▸ Collected data entries
★ ★ ★ ★ ★
Lemma client_wf_bind c name p :
  client_wf c -> is_Some (cl_heap c !! p) -> client_wf (set_Sessions (<[name := p]> (cl_Sessions c)) c).
Proof.
  intros [Hv Hb] Hp. split; cbn; [|done]. intros n l Hl.
  apply lookup_insert_Some in Hl as [[_ <-]|[_ Hl]]; [done|]. by eapply Hv.
Qed.

Lemma client_wf_drop c name : client_wf c -> client_wf (set_Sessions (delete name (cl_Sessions c)) c).
Proof.
  intros [Hv Hb]. split; cbn; [|done]. intros n l Hl. apply lookup_delete_Some in Hl as [_ Hl]. by eapply Hv.
Qed.

Lemma client_wf_save io c : client_wf c -> client_wf (SaveClient io c).
Proof. intros [Hv Hb]. unfold SaveClient. destruct (cl_ephemeral c), io; by split. Qed.

Lemma alloc_here sp c : cl_heap (alloc sp c).1 !! cl_next c = Some sp.
Proof. cbn. apply lookup_insert_eq. Qed.

Lemma alloc_valid sp c : is_Some (cl_heap (alloc sp c).1 !! (alloc sp c).2).
Proof. exists sp. apply alloc_here. Qed.

#[export] Hint Resolve client_wf_alloc client_wf_store client_wf_bind client_wf_drop client_wf_save : nextalk.

(** ** Reading names after an allocation *)
Lemma session_bind_new c name sp n :
  client_wf c ->
  let c' := set_Sessions (<[name := cl_next c]> (cl_Sessions c)) (alloc sp c).1 in
  session c' n = if decide (n = name) then Some sp else session c n.
Proof.
  intros Hwf c'. subst c'. unfold session. cbn. destruct (decide (n = name)) as [->|Hne].
  - rewrite lookup_insert_eq. cbn. by rewrite lookup_insert_eq.
  - rewrite lookup_insert_ne by done. destruct (cl_Sessions c !! n) as [l|] eqn:Hl; [|done]. cbn.
    destruct Hwf as [Hv Hb]. pose proof (Hb l (Hv _ _ Hl)). rewrite lookup_insert_ne by lia. done.
Qed.

Lemma loadSessions_cons name sp l c :
  let c1 := loadSessions l c in
  loadSessions ((name, sp) :: l) c
  = set_Sessions (<[name := cl_next c1]> (cl_Sessions c1)) (alloc sp c1).1.
Proof. done. Qed.

Lemma loadSessions_wf l c : client_wf c -> client_wf (loadSessions l c).
Proof.
  intros Hwf. induction l as [|[name sp] l IH]; [done|]. rewrite loadSessions_cons. cbv zeta.
  apply (client_wf_bind (alloc sp (loadSessions l c)).1); [auto with nextalk|].
  by rewrite alloc_here.
Qed.

Lemma loadSessions_lookup l c n sp :
  client_wf c -> NoDup l.*1 -> (n, sp) ∈ l -> session (loadSessions l c) n = Some sp.
Proof.
  intros Hwf. induction l as [|[name sp'] l IH]; intros Hnd Hin; [by apply not_elem_of_nil in Hin|].
  cbn in Hnd. inversion_clear Hnd as [|? ? Hni Hnd']. rewrite loadSessions_cons. cbv zeta.
  rewrite (session_bind_new (loadSessions l c) name sp' n (loadSessions_wf _ _ Hwf)).
  apply elem_of_cons in Hin as [[= -> ->]|Hin]; [by rewrite decide_True|].
  rewrite decide_False; [by apply IH|]. intros ->. apply Hni, list_elem_of_fmap. by exists (name, sp).
Qed.

Lemma loadSessions_none l c n :
  client_wf c -> session c n = None -> n ∉ l.*1 -> session (loadSessions l c) n = None.
Proof.
  intros Hwf H0. induction l as [|[name sp'] l IH]; intros Hni; [done|].
  cbn in Hni. apply not_elem_of_cons in Hni as [Hne Hni]. rewrite loadSessions_cons. cbv zeta.
  rewrite (session_bind_new (loadSessions l c) name sp' n (loadSessions_wf _ _ Hwf)).
  rewrite decide_False by done. by apply IH.
Qed.

Lemma snapshot_lookup c n : client_wf c -> snapshot c !! n = reload <$> session c n.
Proof.
  intros Hwf. unfold snapshot, session. rewrite lookup_omap. by destruct (cl_Sessions c !! n).
Qed.

(** What [LoadClient] reads is what [SaveClient] saw. *)
Lemma save_load c :
  client_wf c -> cl_ephemeral c = false ->
  exists c', LoadClient (SaveClient true c) = Some c' /\ client_wf c' /\ cl_Id c' = cl_Id c /\
    forall n, session c' n = reload <$> session c n.
Proof.
  intros Hwf He. unfold LoadClient, SaveClient. rewrite He. cbn [cl_disk set_disk mbind option_bind].
  eexists. split; [done|]. set (c0 := mkClient _ _ _ _ _ _ _ _ _ _).
  assert (client_wf c0) as Hw0.
  { split; cbn; [intros ? ? H; by rewrite lookup_empty in H|intros ? H; rewrite lookup_empty in H; by destruct H]. }
  split; [by apply loadSessions_wf|]. split.
  - assert (forall l, cl_Id (loadSessions l c0) = cl_Id c0) as H; [|by rewrite H].
    induction l as [|[? ?] l IH]; done.
  - intros n. rewrite <- snapshot_lookup by done.
    destruct (snapshot c !! n) as [sp|] eqn:Hn.
    + apply loadSessions_lookup; [done|apply NoDup_fst_map_to_list|by apply elem_of_map_to_list].
    + apply loadSessions_none; [done|done|]. intros Hin. apply list_elem_of_fmap in Hin as ([m sp] & -> & Hin).
      apply elem_of_map_to_list in Hin. by simplify_eq/=.
Qed.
★ ★ ★ ★ ★
▸ Task statement
Say each line again exactly as it appears above.

▸ Expected answer
Lemma client_wf_bind c name p :
  client_wf c -> is_Some (cl_heap c !! p) -> client_wf (set_Sessions (<[name := p]> (cl_Sessions c)) c).
Proof.
  intros [Hv Hb] Hp. split; cbn; [|done]. intros n l Hl.
  apply lookup_insert_Some in Hl as [[_ <-]|[_ Hl]]; [done|]. by eapply Hv.
Qed.

Lemma client_wf_drop c name : client_wf c -> client_wf (set_Sessions (delete name (cl_Sessions c)) c).
Proof.
  intros [Hv Hb]. split; cbn; [|done]. intros n l Hl. apply lookup_delete_Some in Hl as [_ Hl]. by eapply Hv.
Qed.

Lemma client_wf_save io c : client_wf c -> client_wf (SaveClient io c).
Proof. intros [Hv Hb]. unfold SaveClient. destruct (cl_ephemeral c), io; by split. Qed.

Lemma alloc_here sp c : cl_heap (alloc sp c).1 !! cl_next c = Some sp.
Proof. cbn. apply lookup_insert_eq. Qed.

Lemma alloc_valid sp c : is_Some (cl_heap (alloc sp c).1 !! (alloc sp c).2).
Proof. exists sp. apply alloc_here. Qed.

#[export] Hint Resolve client_wf_alloc client_wf_store client_wf_bind client_wf_drop client_wf_save : nextalk.

(** ** Reading names after an allocation *)
Lemma session_bind_new c name sp n :
  client_wf c ->
  let c' := set_Sessions (<[name := cl_next c]> (cl_Sessions c)) (alloc sp c).1 in
  session c' n = if decide (n = name) then Some sp else session c n.
Proof.
  intros Hwf c'. subst c'. unfold session. cbn. destruct (decide (n = name)) as [->|Hne].
  - rewrite lookup_insert_eq. cbn. by rewrite lookup_insert_eq.
  - rewrite lookup_insert_ne by done. destruct (cl_Sessions c !! n) as [l|] eqn:Hl; [|done]. cbn.
    destruct Hwf as [Hv Hb]. pose proof (Hb l (Hv _ _ Hl)). rewrite lookup_insert_ne by lia. done.
Qed.

Lemma loadSessions_cons name sp l c :
  let c1 := loadSessions l c in
  loadSessions ((name, sp) :: l) c
  = set_Sessions (<[name := cl_next c1]> (cl_Sessions c1)) (alloc sp c1).1.
Proof. done. Qed.

Lemma loadSessions_wf l c : client_wf c -> client_wf (loadSessions l c).
Proof.
  intros Hwf. induction l as [|[name sp] l IH]; [done|]. rewrite loadSessions_cons. cbv zeta.
  apply (client_wf_bind (alloc sp (loadSessions l c)).1); [auto with nextalk|].
  by rewrite alloc_here.
Qed.

Lemma loadSessions_lookup l c n sp :
  client_wf c -> NoDup l.*1 -> (n, sp) ∈ l -> session (loadSessions l c) n = Some sp.
Proof.
  intros Hwf. induction l as [|[name sp'] l IH]; intros Hnd Hin; [by apply not_elem_of_nil in Hin|].
  cbn in Hnd. inversion_clear Hnd as [|? ? Hni Hnd']. rewrite loadSessions_cons. cbv zeta.
  rewrite (session_bind_new (loadSessions l c) name sp' n (loadSessions_wf _ _ Hwf)).
  apply elem_of_cons in Hin as [[= -> ->]|Hin]; [by rewrite decide_True|].
  rewrite decide_False; [by apply IH|]. intros ->. apply Hni, list_elem_of_fmap. by exists (name, sp).
Qed.

Lemma loadSessions_none l c n :
  client_wf c -> session c n = None -> n ∉ l.*1 -> session (loadSessions l c) n = None.
Proof.
  intros Hwf H0. induction l as [|[name sp'] l IH]; intros Hni; [done|].
  cbn in Hni. apply not_elem_of_cons in Hni as [Hne Hni]. rewrite loadSessions_cons. cbv zeta.
  rewrite (session_bind_new (loadSessions l c) name sp' n (loadSessions_wf _ _ Hwf)).
  rewrite decide_False by done. by apply IH.
Qed.

Lemma snapshot_lookup c n : client_wf c -> snapshot c !! n = reload <$> session c n.
Proof.
  intros Hwf. unfold snapshot, session. rewrite lookup_omap. by destruct (cl_Sessions c !! n).
Qed.

(** What [LoadClient] reads is what [SaveClient] saw. *)
Lemma save_load c :
  client_wf c -> cl_ephemeral c = false ->
  exists c', LoadClient (SaveClient true c) = Some c' /\ client_wf c' /\ cl_Id c' = cl_Id c /\
    forall n, session c' n = reload <$> session c n.
Proof.
  intros Hwf He. unfold LoadClient, SaveClient. rewrite He. cbn [cl_disk set_disk mbind option_bind].
  eexists. split; [done|]. set (c0 := mkClient _ _ _ _ _ _ _ _ _ _).
  assert (client_wf c0) as Hw0.
  { split; cbn; [intros ? ? H; by rewrite lookup_empty in H|intros ? H; rewrite lookup_empty in H; by destruct H]. }
  split; [by apply loadSessions_wf|]. split.
  - assert (forall l, cl_Id (loadSessions l c0) = cl_Id c0) as H; [|by rewrite H].
    induction l as [|[? ?] l IH]; done.
  - intros n. rewrite <- snapshot_lookup by done.
    destruct (snapshot c !! n) as [sp|] eqn:Hn.
    + apply loadSessions_lookup; [done|apply NoDup_fst_map_to_list|by apply elem_of_map_to_list].
    + apply loadSessions_none; [done|done|]. intros Hin. apply list_elem_of_fmap in Hin as ([m sp] & -> & Hin).
      apply elem_of_map_to_list in Hin. by simplify_eq/=.
Qed.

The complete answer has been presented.